A Carlos Barrera

Empecé a escribir esta columna con la idea de abordar el tema del paro camionero, que completa un mes y que ha generado pérdidas por 1 billón de pesos. Quería hablar de la degeneración de la protesta social, de la manera en que los politiqueros y monopolistas utilizan a los conductores de carga, y de las razones por las cuales las acciones que entorpecen el abastecimiento de alimentos se pueden catalogar como terroristas.

Pero, de la misma manera que cuenta en su columna de hoy mi colega y amigo Samuel Rosales Ucrós, me dejé tentar por uno de los innumerables videos que diariamente se comparten en Facebook. Hablaré yo también, entonces, de una corta pieza audiovisual captada en secreto con la cámara de un teléfono celular.

La imagen muestra el arranque de rebeldía de un estudiante de secundaria. Por lo que se ve, el joven debe tener alrededor de 16 o 17 años, la misma edad de mi hijo mayor. En medio de una clase el estudiante se levanta de su asiento y comienza a increpar a su maestra. Le dice que está cansado. No soporta más las quejas de la profesora acerca de los pocos avances de la clase. Le habla de sus métodos, que al parecer consisten en entregar a los alumnos montañas de fotocopias para que las lean, esperando que las fotocopias les enseñen lo que necesitan. Está enojado el chico.
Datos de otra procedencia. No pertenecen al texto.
(** The static variables of the file. *)
Record prom_state : Type := mk_prom {
  prom_metrics : option (T metric_family_t);
  prom_metrics_lock : bool;
  httpd_host : option cstr;
  httpd_port : Z;
  httpd : bool; (* whether the server runs *)
  staleness_delta : Z;
}.
Implicit Types (s : prom_state) (fam : metric_family_t) (m : metric_t).

Definition prom_initial : prom_state := mk_prom None false None 9103 false PROMETHEUS_DEFAULT_STALENESS_DELTA.

Definition set_tree s (t : option (T metric_family_t)) : prom_state :=
  mk_prom t (prom_metrics_lock s) (httpd_host s) (httpd_port s) (httpd s) (staleness_delta s).
Definition set_lock s (b : bool) : prom_state :=
  mk_prom (prom_metrics s) b (httpd_host s) (httpd_port s) (httpd s) (staleness_delta s).
Definition set_httpd s (b : bool) : prom_state :=
  mk_prom (prom_metrics s) (prom_metrics_lock s) (httpd_host s) (httpd_port s) b (staleness_delta s).
Definition set_options s (host : option cstr) (port delta : Z) : prom_state :=
  mk_prom (prom_metrics s) (prom_metrics_lock s) host port (httpd s) delta.

Definition lock s : M prom_state := let* _ := massert (negb (prom_metrics_lock s)) in ret (set_lock s true).
Definition unlock s : M prom_state := let* _ := massert (prom_metrics_lock s) in ret (set_lock s false).

(** ** Writing *)

(** The loop over the metrics of the family that was handed over. *)
Fixpoint write_loop (delta : Z) (ms : list metric_t) (prom_fam : metric_family_t) : M metric_family_t :=
  match ms with
  | [] => ret prom_fam
  | m :: ms =>
      let* mmatch := bsearch (prom_metric_cmp m) (metric prom_fam) in
      match mmatch with
      | None =>
          let* '(_, prom_fam) := metric_family_metric_append prom_fam m in
          let* sorted := qsort prom_metric_cmp (metric prom_fam) in
          write_loop delta ms (set_metrics prom_fam sorted)
      | Some i =>
          let* mmatch := mopt (metric prom_fam !! i) in
          let t := if delta <? interval m then 0 else time m in
          let mmatch := mk_metric (label mmatch) (m_value m) t (interval mmatch) (meta mmatch) in
          write_loop delta ms (set_metrics prom_fam (<[i := mmatch]> (metric prom_fam)))
      end
  end.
Está tan enojado que se atreve a decirle a su maestra que las fotocopias no enseñan. Que los que enseñan son los profesores. Que si ella quiere que los alumnos se emocionen con su materia debe entrar cada mañana y hacer que se emocionen, cara a cara, “si quiere hacer un cambio y que ellos mejoren deben tocar su maldito corazón”. En las imágenes se nota que lo que el joven pide no es difícil, ya que en el salón no hay más de diez estudiantes, como debe ser. La maestra le dice que está perdiendo el tiempo y lo echa del lugar. Antes de cumplir con la orden de desalojo, el protestante termina su diatriba diciendo a la maestra que se tome su trabajo en serio porque lo que está en juego es el futuro de los alumnos y del país.
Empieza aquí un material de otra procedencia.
Lemma zsum_lookup l i : Forall (λ x, 0 ≤ x) l → 0 ≤ default 0 (l !! i) ≤ zsum l.
Proof.
  intros Hl. revert i. induction Hl as [|x l Hx Hl IH]; intros i; [done|]. change (zsum (x :: l)) with (x + zsum l).
  pose proof (zsum_nonneg l Hl). destruct i as [|i]; [cbn; unfold id; lia|]. change ((x :: l) !! S i) with (l !! i). specialize (IH i). lia.
Qed.

Lemma row_value_bound o r st : row_ok r → 0 ≤ default 0 (row_value o r st) ≤ zsum (row_fields r).
Proof.
  intros (_ & _ & Hf). assert (Forall (λ x, 0 ≤ x) (row_fields r)) as Hn by (eapply list.Forall_impl; [exact Hf|]; cbv beta; lia).
  pose proof (zsum_nonneg _ Hn). unfold row_value. cbv zeta. cbv beta.
  pose (g := λ i : nat, default 0 (row_fields r !! i)). repeat change (default 0 (row_fields r !! ?i)) with (g i).
  assert (∀ i, 0 ≤ g i ≤ zsum (row_fields r)) as Hi by (intros i; by apply zsum_lookup). clearbody g.
  pose proof (Hi 0%nat). pose proof (Hi 1%nat). pose proof (Hi 2%nat). pose proof (Hi 3%nat). pose proof (Hi 4%nat).
  pose proof (Hi 5%nat). pose proof (Hi 6%nat). pose proof (Hi 7%nat). pose proof (Hi 8%nat). pose proof (Hi 9%nat). clear Hi.
  do 11 (destruct st as [|st]; [destruct (report_guest o), (subtract_guest o); cbn [andb from_option]; unfold id; lia|]). cbn [from_option]. lia.
Qed.

Lemma list_reset_ok ms : Forall (λ m, ∃ kv, label m = embed kv) ms → metric_list_reset ms ⇓ [].
Proof.
  induction 1 as [|m ms [kv Hm] _ IH]; [done|]. cbn [metric_list_reset]. by eapply yields_bind; [by apply (metric_reset_ok m kv)|].
Qed.

(** The options under which the counters are handed on as totals only. *)
Definition raw_totals (o : cpu_options) : Prop := report_percent o = false ∧ report_by_cpu o = false ∧ report_num_cpu o = false.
Esta escena es conmovedora de muchas maneras. No se trata de una protesta banal. No es el ataque de un adolescente malcriado e irrespetuoso con la autoridad (se ve en todo el video que el joven evita a toda costa levantar la voz). No es un pájaro disparando ráfagas de odio a la sensata escopeta de la educación. Es una persona, un ser humano que conoce sus derechos y que tiene la valentía de exigirlos. Es un estudiante que pide que se tenga en cuenta su opinión en su propio proceso formativo. Es un alumno que no quiere estar afuera de su salón, que no quiere perder el tiempo, que no está contento porque se libró de la aburrida clase de lo que sea. Es alguien que se ha dado cuenta de que las cosas van mal y quiso hacer algo que los demás no se atrevieron a hacer: controvertir, con argumentos y sin violencia, a un superior que ejerce de mala manera su autoridad y su trabajo. Es un líder. Una voz que se levanta, desprovista de agresión y de odio, en medio del silencio de los que nunca dicen nada. Intuyo que al cerrar la puerta del aula, el chico de pelo largo se convirtió en hombre.

Al querer retomar el texto me di cuenta de que a lo mejor no me iba a apartar de mi tema original. Porque quizás el joven del video, el rebelde, el valiente, el reivindicador, dentro de poco también protestará en las calles cuando algo le parezca injusto, pero estoy seguro que no lanzará piedras contra la policía, ni quemará vehículos, ni bloqueará vías, ni dejará que toneladas de alimentos se pudran en una carretera. Pero sobretodo, no se dejará manipular por ningún politiquero oportunista.

A este país le vendría muy bien que los líderes del paro camionero fueran como ese muchacho que nunca voy a conocer y que se parece tanto al hijo mío.